Despite its crippling effects, fatherlessness is increasing in America. Presently, “close to 40% of all children do not live with their biological parents, and percentage that is steadily climbing” (Popenoe, 1996). “Before they reach the age of 18,” Blankenhorn (1995) states, “more than half of our nation’s children are likely to spend at least a significant portion of their childhoods living apart from their fathers”. The epidemic of fatherlessness is most prevalent in our cities. A recent survey of nearly 200 urban neighborhoods found that 90% of all the families living there were without fathers (Popenoe, 1996).
The missing father is ipso facto often not a benign figure, i.e. because he is not there, he is bad. His negative image may be reinforced by the circumstances of his absence, e.g., his being incarcerated, his abuse of the youngster’s mother, his not supporting the family. The negative image of the father may be intensified by the mother’s anger at him. In these cases, the identification in the young adolescent male with his absent father still takes place because in his stage of development he had a strong need for identification with a male model. But the identification here is with the father’s negative aspects. On a conscious level the boy may idealize the father, granting him positive attributes he may or may not posses’ unconsciously he may take on some of the father’s “bad” characteristics.
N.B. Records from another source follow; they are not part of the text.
(** The strategies always come back, having slept, then expanded, then
    measured; what they hold is empty or inked. *)
Lemma strategies_shape (pg : Page) :
  exists evs ttl held,
    strategies pg
    = (EvSleep 300 :: EvExpandCollapsers :: evs, Return (ttl, held)) /\
    forallb measures evs = true /\ Inked held.
Proof.
  unfold strategies.
  pose proof (extractReddit_Inked pg) as Hr.
  pose proof (largestTextBlock_Inked pg) as Hb.
  assert (Hnil : Inked []) by now left.
  destruct (endsWith (hostname pg) "reddit.com");
    cbv [bind emit call ret]; cbn [app];
    match goal with
    | |- context [if ?c then ([EvLargestTextBlock], _) else _] => destruct c
    end;
    match goal with
    | |- context [if ?c then ([EvReadability], _) else _] => destruct c
    end;
    cbn [app];
    (eexists; eexists; eexists; split;
     [ try reflexivity;
       match goal with
       | |- (_, Return ?p) = _ => rewrite (surjective_pairing p); reflexivity
       end
     | split; [reflexivity|] ]);
    try apply readabilityStep_Inked;
    repeat match goal with
           | |- Inked (if ?c then _ else _) => destruct c
           end;
    assumption.
Qed.

(* ------------------------------------------------------------------ *)
(** ** The extraction chain *)

Lemma extractArticleText_unfold (pg : Page) (evs : list Event) (ttl held : jsstring) :
  strategies pg = (evs, Return (ttl, held)) ->
  extractArticleText pg =
  (evs,
   if truthy held
   then Return {| title := if truthy ttl then ttl else docTitle pg;
                  text := finalNormalize held |}
   else Throw ExtractionFailed).
Proof.
  intros H. unfold extractArticleText. rewrite H.
  cbv [bind throw ret]. destruct (truthy held), (truthy ttl); cbn;
    now rewrite app_nil_r.
Qed.

(** C1 as stated fails: on a page with one short paragraph the chain
    first sleeps, then runs the expander and goes on to measure at once;
    no delay follows the expansion. *)
Lemma settle_delay_precedes_expansion :
  trace (extractArticleText notePage)
  = [EvSleep 300; EvExpandCollapsers; EvLargestTextBlock; EvReadability] /\
  ~ (exists pre mid post ms,
       trace (extractArticleText notePage)
       = pre ++ EvExpandCollapsers :: mid ++ EvSleep ms :: post).
Proof.
  split; [reflexivity|].
  intros (pre & mid & post & ms & H).
  change (trace (extractArticleText notePage))
    with [EvSleep 300; EvExpandCollapsers; EvLargestTextBlock; EvReadability] in H.
  assert (Hin : In (EvSleep ms) (mid ++ EvSleep ms :: post))
    by (apply in_or_app; right; now left).
  destruct pre as [|p0 [|p1 pre]]; cbn in H.
  - discriminate.
  - injection H as _ H. rewrite <- H in Hin.
    destruct Hin as [E | [E | []]]; discriminate.
  - injection H as _ _ H.
    assert (Hin' : In (EvSleep ms) (pre ++ EvExpandCollapsers :: mid ++ EvSleep ms :: post))
      by (apply in_or_app; right; right; exact Hin).
    rewrite <- H in Hin'.
    destruct Hin' as [E | [E | []]]; discriminate.
Qed.

(** C1, amended. In every extraction attempt of content.js the fixed
    300 ms delay is waited first, the expander is run after it, and
    everything that follows is text measurement with no further delay;
    the Readability-only variant waits 400 ms and measures, the simple
    variant measures at once, and neither of them runs the expander. *)
Theorem delay_then_expansion (pg : Page) :
  (exists evs,
     trace (extractArticleText pg) = EvSleep 300 :: EvExpandCollapsers :: evs /\
     forallb measures evs = true) /\
  trace (extractArticleText_readability pg) = [EvSleep 400; EvReadability] /\
  trace (extractSimple pg) = [EvReadability].
Proof.
  split; [|split].
  - destruct (strategies_shape pg) as (evs & ttl & held & H & Hm & _).
    exists evs. split; [|exact Hm].
    now rewrite (extractArticleText_unfold pg _ _ _ H).
  - unfold extractArticleText_readability.
    destruct (readability pg) as [e| |atitle [tc|]]; try reflexivity.
    now destruct (truthy tc).
  - unfold extractSimple.
    now destruct (readability pg) as [e| |atitle tc].
Qed.
(** * node-ldapauth: a shallow embedding of lib/ldapauth.js

    The service is a single-threaded, callback-driven program.  It is
    embedded as an event-handler machine: every handler of the source
    (a method called by the application, or a callback run by ldapjs,
    backoff, bcrypt or the event loop) is a function from the state of
    the service to a new state and the list of effects the handler
    performs, in program order.

    Libraries the source calls are modelled at their interface:
    - JavaScript itself: truthiness, [String.prototype.replace] with a
      string pattern, [util.format] with [%s];
    - assert-plus: [assert.string], [assert.ok];
    - once: a wrapped callback runs at most once;
    - backoff (2.x, [backoff.call]): the [FunctionCall] state machine,
      whose [abort] stops the call silently;
    - ldapjs: a client delivers one connection outcome per client, one
      reply per bind, search or unbind request.
    Logging and back-off delays are not modelled: timers are fired by the
    environment. *)

From Stdlib Require Import Bool Arith ZArith List String Ascii Lia.
From Stdlib Require Import DecimalString.
Import ListNotations.
Local Open Scope string_scope.
Local Open Scope list_scope.

(* ------------------------------------------------------------------ *)
(** ** JavaScript values and strings *)

Module JS.

(** The values a configuration key or a credential can hold. *)
Inductive value : Type :=
| Undefined
| Null
| Bool (b : bool)
| Num (z : Z)
| Str (s : string)
| Obj.

(** [ToBoolean]. *)
Definition truthy (v : value) : bool :=
  match v with
  | Undefined | Null => false
  | Bool b => b
  | Num z => negb (z =? 0)%Z
  | Str s => negb (s =? EmptyString)
  | Obj => true
  end.

(** What a callback receives as [err]: an [Error] object with its
    [name] and [message], or a plain string. *)
Inductive error : Type :=
| ErrObj (name message : string)
| ErrStr (s : string).

Definition err_name (e : error) : option string :=
  match e with
  | ErrObj n _ => Some n
  | ErrStr _ => None
  end.

Definition err_truthy (e : error) : bool :=
  match e with
  | ErrObj _ _ => true
  | ErrStr s => negb (s =? EmptyString)
  end.

(** [if (err)] on an optional error argument. *)
Definition is_err (e : option error) : bool :=
  match e with
  | Some e => err_truthy e
  | None => false
  end.

(** [new Error(message)]. *)
Definition Error (message : string) : error := ErrObj "Error" message.

(** Decimal rendering of integers, as [String(n)] and [%s] do. *)
Definition string_of_Z (z : Z) : string := NilZero.string_of_int (Z.to_int z).
Definition string_of_nat (n : nat) : string := string_of_Z (Z.of_nat n).

Definition dquote : string := String (ascii_of_nat 34) EmptyString.

(** [strip_prefix p s] is the rest of [s] after [p] when [s] starts
    with [p]. *)
Fixpoint strip_prefix (p s : string) : option string :=
  match p with
  | EmptyString => Some s
  | String a p' =>
      match s with
      | EmptyString => None
      | String b s' => if (a =? b)%char then strip_prefix p' s' else None
      end
  end.

(** The first occurrence of [p] in [s]: the text before it and the
    text after it. *)
Fixpoint split_first (p s : string) : option (string * string) :=
  match strip_prefix p s with
  | Some rest => Some (EmptyString, rest)
  | None =>
      match s with
      | EmptyString => None
      | String c s' =>
          match split_first p s' with
          | Some (before, rest) => Some (String c before, rest)
          | None => None
          end
      end
  end.

(** [GetSubstitution] for a pattern without capture groups: the
    replacement text is scanned for [$$], [$&], [$`] and [$'];
    every other character, and a [$] followed by anything else,
    stands for itself. *)
Fixpoint GetSubstitution (matched before rest repl : string) : string :=
  match repl with
  | EmptyString => EmptyString
  | String c r =>
      if (c =? "$")%char then
        match r with
        | EmptyString => String c EmptyString
        | String d r' =>
            if (d =? "$")%char then
              String "$" (GetSubstitution matched before rest r')
            else if (d =? "&")%char then
              (matched ++ GetSubstitution matched before rest r')%string
            else if (d =? "`")%char then
              (before ++ GetSubstitution matched before rest r')%string
            else if (d =? "'")%char then
              (rest ++ GetSubstitution matched before rest r')%string
            else String c (GetSubstitution matched before rest r)
        end
      else String c (GetSubstitution matched before rest r)
  end.

(** [s.replace(p, repl)] with a string pattern [p]: only the first
    occurrence is replaced. *)
Definition replace (s p repl : string) : string :=
  match split_first p s with
  | None => s
  | Some (before, rest) =>
      (before ++ GetSubstitution p before rest repl ++ rest)%string
  end.

(** The text a verbatim insertion at the first occurrence gives. *)
Definition insert_at_first (s p text : string) : string :=
  match split_first p s with
  | None => s
  | Some (before, rest) => (before ++ text ++ rest)%string
  end.

Fixpoint contains_char (c : ascii) (s : string) : bool :=
  match s with
  | EmptyString => false
  | String d s' => (c =? d)%char || contains_char c s'
  end.

End JS.

(* ------------------------------------------------------------------ *)
(** ** Configuration, clients, effects *)

(** [opts.retry]: only [retries] decides how many attempts are made. *)
Record RetryOpts : Type := { retries : option Z }.

(** The [opts] object given to [new LdapAuth(opts)]. *)
Record Opts : Type := {
  url : JS.value;
  adminDn : JS.value;
  adminPassword : JS.value;
  searchBase : JS.value;
  searchFilter : JS.value;
  cache : JS.value;
  retry : option RetryOpts
}.

(** [entry.object] of a search entry: the DN and the attributes. *)
Record UserRecord : Type := {
  dn : string;
  attributes : list (string * string)
}.

(** A connector is owned by the admin session (one per call of
    [adminConnect]) or by one password check of [authenticate]. *)
Inductive owner : Type :=
| Admin (generation : nat)
| User (flow : nat).

(** The clients [ldap.createClient] returns, named by the connector
    that created them and their rank among its clients. *)
Record client : Type := Client { cl_owner : owner; cl_serial : nat }.

Definition owner_eqb (a b : owner) : bool :=
  match a, b with
  | Admin g, Admin h => Nat.eqb g h
  | User f, User g => Nat.eqb f g
  | _, _ => false
  end.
Some adolescents idealize their fathers precisely because of their negative qualities, and consciously strive to be as destructive as possible. Identification is a powerful defense. It protects the youngster from experiencing the anger that would facilitate de-idealization of the father, and maintains a bond with him. It drives some of the deviant behaviors in which father-absent boys engage.
The importance of fathers to the lives of their children has been a charged issue. Greif and Bailey (1990) point out that the concern about sexism had put an emphasis on women’s perspectives and highlighted their strengths. The study of fathers has thus been less favored.
Asserting the importance of fathers in children’s lives in no way diminishes the valiant and often successful efforts of single mothers to raise their children. The assertion is rather a recognition that the responsibility of raising a child is of such enormous consequence that no parent should have to attempt it alone.